(Saved entries)
++++++++
(* ===== verification/Exec.v ===== *)
(** kernel/exec.c *)

From S2P Require Import Prelude Outcome Mem State Spinlock KString Kalloc Vm Proc Sleeplock Bytes Disk Bio Log Uart Printf Fs FsData File ProcLife.

(** ** kernel/elf.h *)

Definition ELF_MAGIC : Z := 0x464C457F.
Definition ELF_PROG_LOAD : Z := 1.
Definition get64 (l : list Z) (off : Z) : Z := le_dec (sub l (Z.to_nat off) 8).

(** The fields of struct elfhdr (64 bytes) and struct proghdr (56 bytes) that
    exec uses. *)
Definition elfhdr_size : Z := 64.
Definition elf_magic (e : list Z) : Z := get32 e 0.
Definition elf_entry (e : list Z) : Z := get64 e 24.
Definition elf_phoff (e : list Z) : Z := get64 e 32.
Definition elf_phnum (e : list Z) : Z := get16 e 56.
Definition proghdr_size : Z := 56.
Definition ph_type (h : list Z) : Z := get32 h 0.
Definition ph_flags (h : list Z) : Z := get32 h 4.
Definition ph_off (h : list Z) : Z := get64 h 8.
Definition ph_vaddr (h : list Z) : Z := get64 h 16.
Definition ph_filesz (h : list Z) : Z := get64 h 32.
Definition ph_memsz (h : list Z) : Z := get64 h 40.

Definition flags2perm (flags : Z) : Z :=
  let perm := if truthy (Z.land flags 1) then PTE_X else 0 in
  if truthy (Z.land flags 2) then Z.lor perm PTE_W else perm.

(** The string at [p] in a page of kernel memory, NUL included. *)
Definition kstring (p : Z) : K (list Z) :=
  s <- gets (fun s => s);;
  match strlen_loop (Z.to_nat PGSIZE) (view (mem s) p) 0 with
  | Some n => ret (load_bytes (mem s) p (Z.to_nat (n + 1)))
  | None => halt (Undefined "unterminated string")
  end.

(** The part of a path after its last slash. *)
Fixpoint last_elem (path last : list Z) : list Z :=
  match path with
  | [] => last
  | c :: path' => if c =? 0 then last else last_elem path' (if c =? slash then path' else last)
  end.

Section with_disk.
Context `{Fuel} `{Disk}.

Definition loadseg_body (pagetable va : Z) (ip : nat) (offset sz i : Z) : K (Z + Z) :=
  if negb (i <? sz) then ret (inr 0) else
  pa <- walkaddr pagetable (u64 (va + i));;
  if pa =? 0 then panic "loadseg: address should exist" else
  let n := if sz - i <? PGSIZE then sz - i else PGSIZE in
  '(r, _) <- readi ip (ToKernel pa) (u32 (offset + i)) n;;
  if negb (u32 r =? n) then ret (inr (-1)) else ret (inl (u32 (i + PGSIZE))).

Definition loadseg (pagetable va : Z) (ip : nat) (offset sz : Z) : K Z :=
  iter (2 + Z.to_nat (sz / PGSIZE)) (loadseg_body pagetable va ip offset sz) 0.

(** One program header: the new size, or [None] to go to bad with the size the
    image has by then. *)
Definition load_phdr (pagetable : Z) (ip : nat) (off sz : Z) : K (Z * bool) :=
  '(r, ph) <- readi ip ToLocal (u32 off) proghdr_size;;
  if negb (r =? proghdr_size) then ret (sz, false) else
  if negb (ph_type ph =? ELF_PROG_LOAD) then ret (sz, true) else
  if ph_memsz ph <? ph_filesz ph then ret (sz, false) else
  if u64 (ph_vaddr ph + ph_memsz ph) <? ph_vaddr ph then ret (sz, false) else
  if negb (ph_vaddr ph mod PGSIZE =? 0) then ret (sz, false) else
  sz1 <- uvmalloc pagetable sz (u64 (ph_vaddr ph + ph_memsz ph)) (flags2perm (ph_flags ph));;
  if sz1 =? 0 then ret (sz, false) else
  r <- loadseg pagetable (ph_vaddr ph) ip (u32 (ph_off ph)) (u32 (ph_filesz ph));;
  if r <? 0 then ret (sz1, false) else ret (sz1, true).

Definition load_phdrs_body (pagetable : Z) (ip : nat) (phnum : Z) (st : Z * Z * Z) :
    K (Z * Z * Z + Z * bool) :=
  let '(i, off, sz) := st in
  if negb (i <? phnum) then ret (inr (sz, true)) else
  '(sz, ok) <- load_phdr pagetable ip off sz;;
  if negb ok then ret (inr (sz, false)) else ret (inl (i + 1, i32 (off + proghdr_size), sz)).

(** Push argument strings; [None] goes to bad. *)
Fixpoint push_args (pagetable stackbase : Z) (argv : list Z) (argc sp : Z) (ustack : list Z) :
    K (option (Z * Z * list Z)) :=
  match argv with
  | [] => ret (Some (argc, sp, ustack))
  | a :: argv' =>
      if Z.of_nat MAXARG <=? argc then ret None else
      str <- kstring a;;
      let sp := u64 (sp - Z.of_nat (length str)) in
      let sp := sp - sp mod 16 in
      if sp <? stackbase then ret None else
      r <- copyout pagetable sp str;;
      if r <? 0 then ret None else
      push_args pagetable stackbase argv' (argc + 1) sp (ustack ++ [sp])
  end.

(** The label bad: [ip] is still open unless it has been put. *)
Definition exec_bad (pagetable sz : Z) (ip : option nat) : K Z :=
  when (truthy pagetable) (proc_freepagetable pagetable sz);;
  match ip with Some i => iunlockput i;; end_op | None => ret tt end;;
  ret (-1).

(** From the stack on: [pagetable] holds the program, of size [sz]. *)
Definition exec_stack (p : nat) (path : list Z) (argv : list Z) (elf : list Z) (pagetable sz : Z) : K Z :=
  pr <- getp p;;
  let oldsz := p_sz pr in
  (* Allocate two pages at the next page boundary. *)
  let sz := PGROUNDUP sz in
  sz1 <- uvmalloc pagetable sz (u64 (sz + 2 * PGSIZE)) PTE_W;;
  if sz1 =? 0 then exec_bad pagetable sz None else
  let sz := sz1 in
  uvmclear pagetable (u64 (sz - 2 * PGSIZE));;
  let sp := sz in
  let stackbase := sp - PGSIZE in
  o <- push_args pagetable stackbase argv 0 sp [];;
  match o with
  | None => exec_bad pagetable sz None
  | Some (argc, sp, ustack) =>
      (* push the array of argv[] pointers. *)
      let sp := u64 (sp - (argc + 1) * 8) in
      let sp := sp - sp mod 16 in
      if sp <? stackbase then exec_bad pagetable sz None else
      r <- copyout pagetable sp (concat (le_enc 8 <$> ustack ++ [0]));;
      if r <? 0 then exec_bad pagetable sz None else
      st64 (p_trapframe pr + tf_a 1) sp;;
      (* Save program name for debugging. *)
      set_name p (last_elem path path);;
      (* Commit to the user image. *)
      pr <- getp p;;
      let oldpagetable := p_pagetable pr in
      modp p (set_p_pagetable pagetable);;
      modp p (set_p_sz sz);;
      st64 (p_trapframe pr + tf_epc) (elf_entry elf);;
      st64 (p_trapframe pr + tf_sp) sp;;
      proc_freepagetable oldpagetable oldsz;;
      ret argc
  end.

(** [argv] holds the addresses of the argument strings, without the final 0. *)
Definition exec (path : list Z) (argv : list Z) : K Z :=
  p <- curproc;;
  begin_op;;
  o <- namei path;;
  match o with
  | None => end_op;; ret (-1)
  | Some ip =>
      ilock ip;;
      (* Check ELF header *)
      '(r, elf) <- readi ip ToLocal 0 elfhdr_size;;
      if negb (r =? elfhdr_size) then exec_bad 0 0 (Some ip) else
      if negb (elf_magic elf =? ELF_MAGIC) then exec_bad 0 0 (Some ip) else
      pagetable <- proc_pagetable p;;
      if pagetable =? 0 then exec_bad 0 0 (Some ip) else
      (* Load program into memory. *)
      '(sz, ok) <- iter (S (Z.to_nat (elf_phnum elf))) (load_phdrs_body pagetable ip (elf_phnum elf))
                     (0, i32 (elf_phoff elf), 0);;
      if negb ok then exec_bad pagetable sz (Some ip) else
      iunlockput ip;;
      end_op;;
      exec_stack p path argv elf pagetable sz
  end.
End with_disk.
(* ===== verification/Syscall.v ===== *)
(** kernel/syscall.c, the arguments of system calls, and kernel/sysproc.c.
    The dispatch itself is in Trap.v, above all the handlers. *)

From S2P Require Import Prelude Outcome Mem State Spinlock KString Kalloc Vm Proc Sleeplock Bytes Disk Bio Log Uart Printf Fs FsData File ProcLife.

(** The 64-bit word at [addr] in user memory. *)
Definition fetchaddr (addr : Z) : K (option Z) :=
  p <- curproc;;
  pr <- getp p;;
  if (p_sz pr <=? addr) || (p_sz pr <? u64 (addr + 8)) then ret None else
  '(bs, r) <- copyin (p_pagetable pr) addr 8;;
  if negb (r =? 0) then ret None else ret (Some (le_dec bs)).

(** The result and the bytes the buffer has received. *)
Definition fetchstr (addr max : Z) : K (Z * list Z) :=
  p <- curproc;;
  pr <- getp p;;
  '(buf, r) <- copyinstr (p_pagetable pr) addr max;;
  if r <? 0 then ret (-1, buf) else
  match strlen_loop (S (length buf)) (list_view buf) 0 with
  | Some n => ret (n, buf)
  | None => halt (Undefined "unterminated string")
  end.

Definition argraw (n : Z) : K Z :=
  p <- curproc;;
  pr <- getp p;;
  if (0 <=? n) && (n <=? 5) then ld64 (p_trapframe pr + tf_a n) else panic "argraw".

Definition argint (n : Z) : K Z := v <- argraw n;; ret (i32 v).
Definition argaddr (n : Z) : K Z := argraw n.
Definition argstr (n max : Z) : K (Z * list Z) := addr <- argaddr n;; fetchstr addr max.

(** ** kernel/sysproc.c *)

Section with_disk.
Context `{Fuel} `{Disk}.

Definition sys_exit : K Z := n <- argint 0;; exit n.

Definition sys_getpid : K Z := p <- curproc;; pr <- getp p;; ret (p_pid pr).

Definition sys_fork : K Z := fork.

Definition sys_wait : K Z := p <- argaddr 0;; wait p.

Definition sys_sbrk : K Z :=
  n <- argint 0;;
  p <- curproc;;
  pr <- getp p;;
  let addr := p_sz pr in
  r <- growproc n;;
  if r <? 0 then ret (-1) else ret addr.

Definition sys_sleep_body (ticks0 n : Z) (_ : unit) : K (unit + Z) :=
  t <- gets ticks;;
  if negb (u32 (t - ticks0) <? n) then release LTicks;; ret (inr 0) else
  p <- curproc;;
  k <- killed p;;
  if truthy k then release LTicks;; ret (inr (-1)) else
  sleep ChTicks LTicks;;
  ret (inl tt).

Definition sys_sleep : K Z :=
  n <- argint 0;;
  let n := if n <? 0 then 0 else n in
  acquire LTicks;;
  ticks0 <- gets ticks;;
  iter fuel (sys_sleep_body ticks0 n) tt.

Definition sys_kill : K Z := pid <- argint 0;; kill pid.

Definition sys_uptime : K Z :=
  acquire LTicks;;
  xticks <- gets ticks;;
  release LTicks;;
  ret xticks.
End with_disk.
(* ===== verification/SyscallSpec.v ===== *)
(** The error paths of system calls: a call that is rejected returns -1 to the user and
    leaves the kernel as it was. *)

From S2P Require Import Prelude Outcome Mem State Spinlock KString Kalloc Vm VmSpec UserMem VmCopy Proc ProcSpec Sleeplock Calm Bytes Disk Bio Log LogWrite Uart Printf PrintfSpec Console ConsoleSpec Fs FsData Pipe File ProcLife Exec Syscall Sysfile Trap.

(** ** Arguments *)

(** A process enters the kernel with no lock held. *)
Record entry (s : kernel) (p : nat) (root : Z) (t : ptree) : Prop := {
  en_reader : reader s p root t;
  en_len : length (procs s) = NPROC;
  en_locks : locks s = ∅
}.

(** The registers of the user. *)
Definition reg_a (s : kernel) (p : nat) (n : Z) : Z := load64 (mem s) (p_trapframe (procs s !!! p) + tf_a n).

Section entry.
Context (s : kernel) (p : nat) (root : Z) (t : ptree) (Hs : entry s p root t).

Lemma entry_free lk : locks s !! lk = None.
Proof. by rewrite (en_locks _ _ _ _ Hs). Qed.

Lemma entry_irq : irq_ok s.
Proof. apply Hs. Qed.

Lemma entry_settled : settle s = s.
Proof. apply Hs. Qed.

Lemma entry_curproc : curproc s = Ret p s.
Proof.
  unfold curproc. rewrite (bind_Ret _ _ _ _ _ (myproc_eq s entry_irq)), entry_settled. by rewrite (rd_proc _ _ _ _ (en_reader _ _ _ _ Hs)).
Qed.

Lemma argraw_eq n : 0 <= n <= 5 -> argraw n s = Ret (reg_a s p n) s.
Proof.
  intros Hn. unfold argraw. rewrite (bind_Ret _ _ _ _ _ entry_curproc), (bind_Ret _ _ _ _ _ (eq_refl : getp p s = Ret (procs s !!! p) s)).
  destruct (Z.leb_spec 0 n), (Z.leb_spec n 5); (lia || done).
Qed.

Lemma argint_eq n : 0 <= n <= 5 -> argint n s = Ret (i32 (reg_a s p n)) s.
Proof. intros Hn. unfold argint. by rewrite (bind_Ret _ _ _ _ _ (argraw_eq n Hn)). Qed.

Lemma argstr_bad n max : 0 <= n <= 5 -> 0 <= max -> ustr (mem s) t (reg_a s p n) (Z.to_nat max) = None -> exists buf, argstr n max s = Ret (-1, buf) s.
Proof.
  intros Hn Hmax Hu. unfold argstr, argaddr. rewrite (bind_Ret _ _ _ _ _ (argraw_eq n Hn)). unfold fetchstr.
  rewrite (bind_Ret _ _ _ _ _ entry_curproc), (bind_Ret _ _ _ _ _ (eq_refl : getp p s = Ret (procs s !!! p) s)).
  destruct (en_reader _ _ _ _ Hs) as [_ _ _ Hroot Him Hrep _]. rewrite Hroot. assert (Hva : 0 <= reg_a s p n) by apply load64_range.
  destruct (copyinstr_loop (3 + Z.to_nat (max / PGSIZE)) s root t [] _ max Him Hrep Hva Hmax (copy_fuel _ _ Hmax)) as (bs & r & E & Hr).
  rewrite Hu in Hr. subst r. exists bs. by rewrite (bind_Ret _ _ _ _ _ (E : copyinstr root (reg_a s p n) max s = Ret (bs, -1) s)).
Qed.

(** The open file of a descriptor. *)
Definition ofile_at (fd : Z) : option nat :=
  if (fd <? 0) || (Z.of_nat NOFILE <=? fd) then None else p_ofile (procs s !!! p) !!! Z.to_nat fd.
(* ===== verification/KernelTyping.v ===== *)
(** Every function of the kernel is typed: the tables keep their shape and no pointer goes
    wild, in every kernel thread and whatever the threads interleave to. *)

From S2P Require Import Prelude Outcome Mem State Typing Spinlock KString Kalloc Vm Proc Sleeplock Bytes Disk Bio Log Uart Printf Console Virtio Fs FsData Pipe File ProcLife Exec Syscall Sysfile Trap.

(** What the buffer cache promises the rest of the kernel about the disk driver. *)
Class TypedDisk `{Disk} : Prop := typed_disk_rw b write : bidx b -> typed any (disk_rw b write).

(** ** Locks and the current process *)

Lemma typed_mod_mycpu f : (forall c, opt pidx (c_proc c) -> opt pidx (c_proc (f c))) -> typed any (mod_mycpu f).
Proof. intros Hf. apply typed_modify. intros s Hs. apply wf_set_cpu_; [done|]. apply Hf, Hs. Qed.

Lemma typed_mycpu : typed (fun c => opt pidx (c_proc c)) mycpu.
Proof. apply typed_gets. intros s Hs. apply Hs. Qed.
#[local] Hint Resolve typed_mycpu : typed.
#[local] Hint Extern 1 (typed any (mod_mycpu _)) => (apply typed_mod_mycpu; solve [ty_side]) : typed.

Lemma typed_intr_get : typed any intr_get.
Proof. unfold intr_get. ty. Qed.
Lemma typed_intr_on : typed any intr_on.
Proof. unfold intr_on. ty. Qed.
Lemma typed_intr_off : typed any intr_off.
Proof. unfold intr_off. ty. Qed.
Lemma typed_cpuid : typed any cpuid.
Proof. unfold cpuid, r_tp. ty. Qed.
Lemma typed_holding lk : typed any (holding lk).
Proof. unfold holding. ty. Qed.
#[local] Hint Resolve typed_intr_get typed_intr_on typed_intr_off typed_cpuid typed_holding : typed.
Lemma typed_push_off : typed any push_off.
Proof. unfold push_off. ty. Qed.
Lemma typed_pop_off : typed any pop_off.
Proof. unfold pop_off. ty. Qed.
#[local] Hint Resolve typed_push_off typed_pop_off : typed.
Lemma typed_initlock lk : typed any (initlock lk).
Proof. unfold initlock. ty. Qed.
Lemma typed_acquire lk : typed any (acquire lk).
Proof. unfold acquire. ty. Qed.
Lemma typed_release lk : typed any (release lk).
Proof. unfold release. ty. Qed.
Lemma typed_myproc : typed (opt pidx) myproc.
Proof. unfold myproc. ty. Qed.
#[local] Hint Resolve typed_initlock typed_acquire typed_release typed_myproc : typed.
Lemma typed_deref {A} (Q : A -> Prop) o : opt Q o -> typed Q (deref o).
Proof. destruct o; intros Ho; [exact (typed_ret _ _ Ho)|apply typed_halt]. Qed.
#[local] Hint Resolve typed_deref : typed.
Lemma typed_curproc : typed pidx curproc.
Proof. unfold curproc. ty. Qed.
#[local] Hint Resolve typed_curproc : typed.

(** ** Memory *)

Lemma typed_kmemset (dst c n : Z) : typed any (kmemset dst c n).
Proof. unfold kmemset. ty. Qed.
#[local] Hint Resolve typed_kmemset : typed.
Lemma typed_kmemmove (dst src n : Z) : typed any (kmemmove dst src n).
Proof. unfold kmemmove. ty. Qed.
#[local] Hint Resolve typed_kmemmove : typed.
Lemma typed_kfree (pa : Z) : typed any (kfree pa).
Proof. unfold kfree. ty. Qed.
#[local] Hint Resolve typed_kfree : typed.
Lemma typed_kalloc : typed any kalloc.
Proof. unfold kalloc. ty. Qed.
#[local] Hint Resolve typed_kalloc : typed.
Lemma typed_freerange_body (pa_end : Z) (p : Z) : typed (either any any) (freerange_body pa_end p).
Proof. unfold freerange_body. ty. Qed.
#[local] Hint Resolve typed_freerange_body : typed.
Lemma typed_freerange (pa_start pa_end : Z) : typed any (freerange pa_start pa_end).
Proof. unfold freerange. ty. Qed.
#[local] Hint Resolve typed_freerange : typed.
Lemma typed_kinit : typed any kinit.
Proof. unfold kinit. ty. Qed.
#[local] Hint Resolve typed_kinit : typed.

Lemma typed_walk_loop (levels : list Z) (va : Z) (alloc : bool) (pagetable : Z) : typed any (walk_loop levels va alloc pagetable).
Proof. revert pagetable. induction levels as [|l levels IH]; intros pagetable; cbn [walk_loop]; ty. Qed.
#[local] Hint Resolve typed_walk_loop : typed.
Lemma typed_walk (pagetable va : Z) (alloc : bool) : typed any (walk pagetable va alloc).
Proof. unfold walk. ty. Qed.
#[local] Hint Resolve typed_walk : typed.
Lemma typed_walkaddr (pagetable va : Z) : typed any (walkaddr pagetable va).
Proof. unfold walkaddr. ty. Qed.
#[local] Hint Resolve typed_walkaddr : typed.
Lemma typed_mappages_body (pagetable last perm : Z) (st : Z * Z) : typed (either any any) (mappages_body pagetable last perm st).
Proof. unfold mappages_body. ty. Qed.
#[local] Hint Resolve typed_mappages_body : typed.
Lemma typed_mappages (pagetable va size pa perm : Z) : typed any (mappages pagetable va size pa perm).
Proof. unfold mappages. ty. Qed.
#[local] Hint Resolve typed_mappages : typed.
Lemma typed_kvmmap (kpgtbl va pa sz perm : Z) : typed any (kvmmap kpgtbl va pa sz perm).
Proof. unfold kvmmap. ty. Qed.
#[local] Hint Resolve typed_kvmmap : typed.
Lemma typed_proc_mapstacks (kpgtbl : Z) : typed any (proc_mapstacks kpgtbl).
Proof. unfold proc_mapstacks. ty. Qed.
#[local] Hint Resolve typed_proc_mapstacks : typed.
Lemma typed_kvmmake : typed any kvmmake.
Proof. unfold kvmmake. ty. Qed.
#[local] Hint Resolve typed_kvmmake : typed.
Lemma typed_kvminit : typed any kvminit.
Proof. unfold kvminit. ty. Qed.
#[local] Hint Resolve typed_kvminit : typed.
Lemma typed_kvminithart : typed any kvminithart.
Proof. unfold kvminithart. ty. Qed.
#[local] Hint Resolve typed_kvminithart : typed.
Lemma typed_uvmunmap_body (pagetable va npages : Z) (do_free : bool) (a : Z) : typed (either any any) (uvmunmap_body pagetable va npages do_free a).
Proof. unfold uvmunmap_body. ty. Qed.
#[local] Hint Resolve typed_uvmunmap_body : typed.
Lemma typed_uvmunmap (pagetable va npages : Z) (do_free : bool) : typed any (uvmunmap pagetable va npages do_free).
Proof. unfold uvmunmap. ty. Qed.
#[local] Hint Resolve typed_uvmunmap : typed.
Lemma typed_uvmcreate : typed any uvmcreate.
Proof. unfold uvmcreate. ty. Qed.
#[local] Hint Resolve typed_uvmcreate : typed.
Lemma typed_uvmfirst (pagetable : Z) (src : list Z) : typed any (uvmfirst pagetable src).
Proof. unfold uvmfirst. ty. Qed.
#[local] Hint Resolve typed_uvmfirst : typed.
Lemma typed_uvmdealloc (pagetable oldsz newsz : Z) : typed any (uvmdealloc pagetable oldsz newsz).
Proof. unfold uvmdealloc. ty. Qed.
#[local] Hint Resolve typed_uvmdealloc : typed.
Lemma typed_uvmalloc_body (pagetable oldsz newsz xperm : Z) (a : Z) : typed (either any any) (uvmalloc_body pagetable oldsz newsz xperm a).
Proof. unfold uvmalloc_body. ty. Qed.
#[local] Hint Resolve typed_uvmalloc_body : typed.
Lemma typed_uvmalloc (pagetable oldsz newsz xperm : Z) : typed any (uvmalloc pagetable oldsz newsz xperm).
Proof. unfold uvmalloc. ty. Qed.
#[local] Hint Resolve typed_uvmalloc : typed.
Lemma typed_freewalk_rec (depth : nat) (pagetable : Z) : typed any (freewalk_rec depth pagetable).
Proof. revert pagetable. induction depth as [|d IH]; intros pagetable; cbn [freewalk_rec]; ty. Qed.
#[local] Hint Resolve typed_freewalk_rec : typed.

Section kernel.
Context `{Fuel}.

Lemma typed_freewalk (pagetable : Z) : typed any (freewalk pagetable).
Proof. unfold freewalk. ty. Qed.
#[local] Hint Resolve typed_freewalk : typed.
Lemma typed_uvmfree (pagetable sz : Z) : typed any (uvmfree pagetable sz).
Proof. unfold uvmfree. ty. Qed.
#[local] Hint Resolve typed_uvmfree : typed.
Lemma typed_uvmcopy_body (old new sz : Z) (i : Z) : typed (either any any) (uvmcopy_body old new sz i).
Proof. unfold uvmcopy_body. ty. Qed.
#[local] Hint Resolve typed_uvmcopy_body : typed.
Lemma typed_uvmcopy (old new sz : Z) : typed any (uvmcopy old new sz).
Proof. unfold uvmcopy. ty. Qed.
#[local] Hint Resolve typed_uvmcopy : typed.
Lemma typed_uvmclear (pagetable va : Z) : typed any (uvmclear pagetable va).
Proof. unfold uvmclear. ty. Qed.
#[local] Hint Resolve typed_uvmclear : typed.
Lemma typed_copyout_body (pagetable : Z) (st : Z * list Z) : typed (either any any) (copyout_body pagetable st).
Proof. unfold copyout_body. ty. Qed.
#[local] Hint Resolve typed_copyout_body : typed.
Lemma typed_copyout (pagetable dstva : Z) (src : list Z) : typed any (copyout pagetable dstva src).
Proof. unfold copyout. ty. Qed.
#[local] Hint Resolve typed_copyout : typed.
(** At most [n] bytes are copied. *)
Definition fits (n : Z) (x : list Z * Z) : Prop := Z.of_nat (length (fst x)) <= Z.max 0 n.

Lemma typed_copyin (pagetable srcva len : Z) : typed (fits len) (copyin pagetable srcva len).
Proof.
  unfold copyin. apply (typed_iter (fun '(dst, _, l) => Z.of_nat (length dst) + Z.max 0 l <= Z.max 0 len)); [|cbn; lia].
  intros [[dst va] l] Hl. unfold copyin_body. destruct (Z.ltb_spec 0 l); cbn [negb]; [|apply typed_ret; unfold fits; cbn; lia].
  apply (typed_bind any); [ty|]. intros pa0 _. destruct (pa0 =? 0); [apply typed_ret; unfold fits; cbn; lia|].
  set (n := if l <? PGSIZE - (va - PGROUNDDOWN va) then l else PGSIZE - (va - PGROUNDDOWN va)).
  assert (Hn : 0 < n <= l).
  { unfold n. rewrite PGROUNDDOWN_eq. pose proof (Z.mod_pos_bound va PGSIZE ltac:(done)). destruct (Z.ltb_spec l (PGSIZE - (va - (va - va mod PGSIZE)))); lia. }
  apply (typed_bind (fun bs : list Z => length bs = Z.to_nat n)).
  - apply typed_gets. intros s _. apply length_load_bytes.
  - intros bs Hbs. apply typed_ret. cbn. rewrite length_app. lia.
Qed.
#[local] Hint Resolve typed_copyin : typed.
Lemma typed_copyinstr_body (pagetable : Z) (st : list Z * Z * Z) : typed (either any any) (copyinstr_body pagetable st).
Proof. unfold copyinstr_body. ty. Qed.
#[local] Hint Resolve typed_copyinstr_body : typed.
Lemma typed_copyinstr (pagetable srcva max : Z) : typed any (copyinstr pagetable srcva max).
Proof. unfold copyinstr. ty. Qed.
#[local] Hint Resolve typed_copyinstr : typed.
++++++++
◆ Task prompt
Reproduce every line in the records above that contains the word "argc".

◆ Answer to the exercise
Fixpoint push_args (pagetable stackbase : Z) (argv : list Z) (argc sp : Z) (ustack : list Z) :
  | [] => ret (Some (argc, sp, ustack))
      if Z.of_nat MAXARG <=? argc then ret None else
      push_args pagetable stackbase argv' (argc + 1) sp (ustack ++ [sp])
  | Some (argc, sp, ustack) =>
      let sp := u64 (sp - (argc + 1) * 8) in
      ret argc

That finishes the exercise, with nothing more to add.